On Friday, the Federal Council urged extensive improvements to the ongoing amendment to the Telecommunications Act (TKG) and to the federal government’s draft for the reform of the IT Security Act. In principle, the “Telecommunications Modernization Act” should be designed in such a way that “gigabit telecommunications networks” are built as quickly as possible. The Chamber of States emphasizes that “only an ambitious definition of the term ‘fast Internet’ will meet the expectations associated with it”.

According to the government plan, the Federal Network Agency is to determine the bandwidth required for standard applications and use the average of the bandwidth used by “at least 80 percent of consumers in Germany”. This seems too vague to the Federal Council. The federal government is now to examine how the technical requirements for the legal claim can be “best implemented”. Not only upload and download values ​​but also reaction times (“pings”) should be included.

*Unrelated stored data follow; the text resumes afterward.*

(* ===== verification/FineDemo.v ===== *)
(** * The ingestion demo, with stop() inside next()

    src/ingestion_demo_main.cpp over a source whose [next] is not one step: the
    ingestion thread is at a place inside [source->next(event)] while [main] is
    between the two halves of [source->stop()].  Every run is, at the coarser
    grain, a run of [IngestionDemo] over [any_source]. *)
From S2P Require Import Prelude CxxStrings MarketEvent Json JsonTree MarketEventJson EventRecorder.
From S2P Require Import Interfaces IngestionPipeline PipelineProgress EventTypes FineSource IngestionDemo.

(** ** The code *)

(** [demo_place] is where the thread is in [next]; [demo_halfway] says that
    [main] has performed the first half of [stop()]. *)
Record fine_demo (Src Pc : Type) := FineD {
  dem : demo Src;
  demo_place : Pc;
  demo_halfway : bool
}.
Arguments FineD {Src Pc} _ _ _.
Arguments dem {Src Pc} _.
Arguments demo_place {Src Pc} _.
Arguments demo_halfway {Src Pc} _.

(** For the steps that are not [next]'s, nor [stop()]'s. *)
#[local] Instance next_apart `{FineSource Src Pc Lbl} : MarketDataSource Src | 0 := {
  source_start := fine_start;
  source_stop := fine_close;
  source_next := fun _ _ _ => False
}.

Section Code.
Context `{JsonOps} `{FineSource Src Pc Lbl}.
Implicit Types (d : demo Src) (f : fine_demo Src Pc).
Context (recorder : option EventRecorder).

(** The demo with another source, or another place of the thread. *)
Definition from_source {Src'} (s : Src') (d : demo Src) : demo Src' :=
  Demo s (event_count d) (lines_printed d) (farewell d) (ingestion_thread d) (demo_main d)
    (g_shutdown_requested d) (demo_disk d).
Definition thread_at (i : ingestion_pc) d : demo Src :=
  Demo (demo_source d) (event_count d) (lines_printed d) (farewell d) i (demo_main d)
    (g_shutdown_requested d) (demo_disk d).
Definition terminate d : demo Src :=
  Demo (demo_source d) (event_count d) (lines_printed d) (farewell d) (ingestion_thread d) Terminated
    (g_shutdown_requested d) (demo_disk d).

(** The thread is at source->next(event). *)
Definition calling d : Prop := running (demo_main d) = true /\ ingestion_thread d = InNext.

Inductive fine_demo_step :
    fine_demo Src Pc -> list MarketEvent -> list (source_event Lbl) -> fine_demo Src Pc -> Prop :=
  | fdemo_call d h : calling d ->
      fine_demo_step (FineD d outside h) [] [SourceCall] (FineD d entry h)
  | fdemo_inner d q h l s' q' : calling d -> fine_step (demo_source d) q l s' q' ->
      fine_demo_step (FineD d q h) [] [SourceInner l] (FineD (from_source s' d) q' h)
  | fdemo_gives d q h l e s' : calling d -> fine_return (demo_source d) q l (NextEvent e) s' ->
      fine_demo_step (FineD d q h) [e] [SourceInner l]
        (FineD (thread_at (Got e) (from_source s' d)) outside h)
  | fdemo_ends d q h l s' : calling d -> fine_return (demo_source d) q l NextEnd s' ->
      fine_demo_step (FineD d q h) [] [SourceInner l]
        (FineD (thread_at LoopLeft (from_source s' d)) outside h)
  | fdemo_throws d q h l x s' : calling d -> fine_return (demo_source d) q l (NextThrow x) s' ->
      fine_demo_step (FineD d q h) [] [SourceInner l]
        (FineD (terminate (from_source s' d)) outside h)
  (* the other steps of the thread, and its death *)
  | fdemo_thread d es d' q h : running (demo_main d) = true -> ingestion_step recorder d es d' ->
      fine_demo_step (FineD d q h) es [] (FineD d' q h)
  | fdemo_abort d q h : running (demo_main d) = true -> demo_aborts recorder d ->
      fine_demo_step (FineD d q h) [] [] (FineD (terminate d) q h)
  (* main: the first half of stop(), the second, the rest *)
  | fdemo_flag d q : demo_main d = CallStop ->
      fine_demo_step (FineD d q false) [] [SourceFlag]
        (FineD (from_source (fine_request (demo_source d)) d) q true)
  | fdemo_stop d d' q : demo_main d = CallStop -> demo_main_step d d' ->
      fine_demo_step (FineD d q true) [] [SourceClose] (FineD d' q false)
  | fdemo_main d d' q h : demo_main d <> CallStop -> demo_main_step d d' ->
      fine_demo_step (FineD d q h) []
        (match demo_main d with CallStart => [SourceStart] | _ => [] end) (FineD d' q h).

“In particular, it must be ensured that the self-economic expansion” is not slowed down, emphasizes the committee. It also wants to know whether the federal states and the municipalities will “face additional expenditure”. The legislature can best answer the unanswered questions “outside of the current amendment,” says the Federal Council in favor of standardizing the claim separately later. This is not prescribed by the EU, but a goal of the federal government with a time horizon until 2025.

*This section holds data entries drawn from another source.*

(** [stop()] follows the flag, and the end of the loop follows [stop()]. *)
Lemma demo_flag_first es st f : fine_demo_runs recorder signals begin es st f ->
  (left_loop f -> GaveFalse ∈ source_trace st) /\
  (StopFlag ∈ source_trace st -> g_shutdown_requested (dem f) = true) /\
  (match demo_main (dem f) with CallStop | Joining | Returned => True | _ => False end ->
   g_shutdown_requested (dem f) = true).
Proof.
  intros Hr. induction Hr as [|es st f es' ss f' Hr (IHl & IHs & IHm) Hs|es st f _ _ (IHl & _ & _)].
  - split_and!; [done|by intros ?%not_elem_of_nil|done].
  - rewrite source_trace_app, !elem_of_app. unfold left_loop in *.
    destruct Hs as [d h [Hrun Hi]|d q h l s' q' [Hrun Hi] Hs|d q h l e s' [Hrun Hi] [Hs Hl]
      |d q h l s' [Hrun Hi] [Hs Hl]|d q h l x s' [Hrun Hi] [Hs Hl]|d es0 d' q h Hrun Hs|d q h Hrun Hab|d q Hm
      |d d' q Hm Hs|d d' q h Hm Hs]; cbn in *; rewrite ?list_elem_of_singleton; subst;
      try (split_and!; [by auto|by intros [?|?]; auto|first [exact IHm|done]]).
    + split_and!; [by auto| |exact IHm]. intros [?|?]; [by auto|]. destruct Hs as (Hs & _).
      by destruct Hs; try (by destruct ok).
    + assert (Hg : g_shutdown_requested d = true -> g_shutdown_requested d' = true) by (by destruct Hs).
      destruct (coarse_ingestion recorder Open d es0 d' Hs) as (_ & _ & -> & Hni & _).
      split_and!; [|intros [?|Hin%not_elem_of_nil]; [by auto|done]|by auto].
      intros Hl. left. apply IHl. clear -Hs Hl. by destruct Hs.
    + split_and!; [by auto|by intros [?|?%not_elem_of_nil]; auto|done].
    + split_and!; [by auto| |exact IHm]. intros _. apply IHm. by rewrite Hm.
    + destruct (coarse_demo_stop Open d d' Hm Hs) as (_ & -> & _ & ->).
      assert (g_shutdown_requested d' = true) by (rewrite Hm in IHm; clear -Hs IHm; destruct Hs; auto).
      by split_and!; auto.
    + assert (Eg : g_shutdown_requested d' = g_shutdown_requested d) by (clear -Hs; by destruct Hs).
      rewrite Eg. split_and!.
      * intros Hl. left. apply IHl. clear -Hs Hl. by destruct Hs.
      * intros [?|Hin]; [by auto|]. exfalso. destruct (demo_main d); cbn in Hin;
          rewrite ?list_elem_of_singleton in Hin; try done; by apply not_elem_of_nil in Hin.
      * clear -Hs IHm. destruct Hs; cbn in *; auto. by destruct g.
  - by split_and!.
Qed.

(** The flag is set when the thread leaves its loop, by a signal. *)
Lemma demo_flag_set es st f : fine_demo_runs recorder signals begin es st f ->
  (left_loop f -> g_shutdown_requested (dem f) = true) /\
  (g_shutdown_requested (dem f) = true -> signals = true).
Proof.
  intros Hr. assert (Hset : forall es st f, fine_demo_runs recorder signals begin es st f ->
    left_loop f -> g_shutdown_requested (dem f) = true).
  { intros es1 st1 f1 Hr1 Hl. destruct (demo_flag_first es1 st1 f1 Hr1) as (Hend & Hg & _).
    destruct (demo_live_runs config fs es1 st1 f1 Hr1) as [He _]. apply live_inv_exec in He.
    by apply Hg, (inv_false _ _ _ He), Hend. }
  split; [by eapply Hset|].
  induction Hr as [|es st f es' ss f' Hr IH Hs|es st f E _ _]; [done| |done].
  intros Hg. apply IH. specialize (Hset es st f Hr). unfold left_loop in Hset.
  destruct Hs as [| | | | |d es0 d' q h _ Hs| | |d d' q _ Hs|d d' q h _ Hs]; cbn in *; try done.
  - destruct Hs; cbn in *; try done. by apply Hset.
  - by destruct Hs.
  - by destruct Hs.
Qed.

In the course of further considerations, implementation options within the framework of a funding model, for example through the gigabit vouchers preferred by the economy, should also be considered, the states believe. An application by the Consumer Protection Committee to set the initial minimum bandwidth for a high-speed broadband connection to 30 Mbit / s, to be implemented within six months of the law coming into force and then to be dynamically expanded in line with the majority of the bandwidth used, was not approved.

Decoupled from the right to a fast network and the associated understanding that, for example, home office must be technically possible, the legislature should initially only modernize the universal service, emphasizes the Federal Council. He continues to see this as “the central and suitable instrument to ensure affordable telecommunications (TC) services such as functioning Internet access for end users in the interests of basic services”. However, this should not inhibit “the activities of the market players” or targeted funding. Over-the-top providers such as WhatsApp should also be included for financing.

With the amendment, the federal government wants to abolish the possibility of including the fees for TV reception and Internet via cable connection in the apportionable ancillary costs with a transition period of two years. The Housing Committee had recommended that this particularly contested clause be completely deleted, but could not score with it.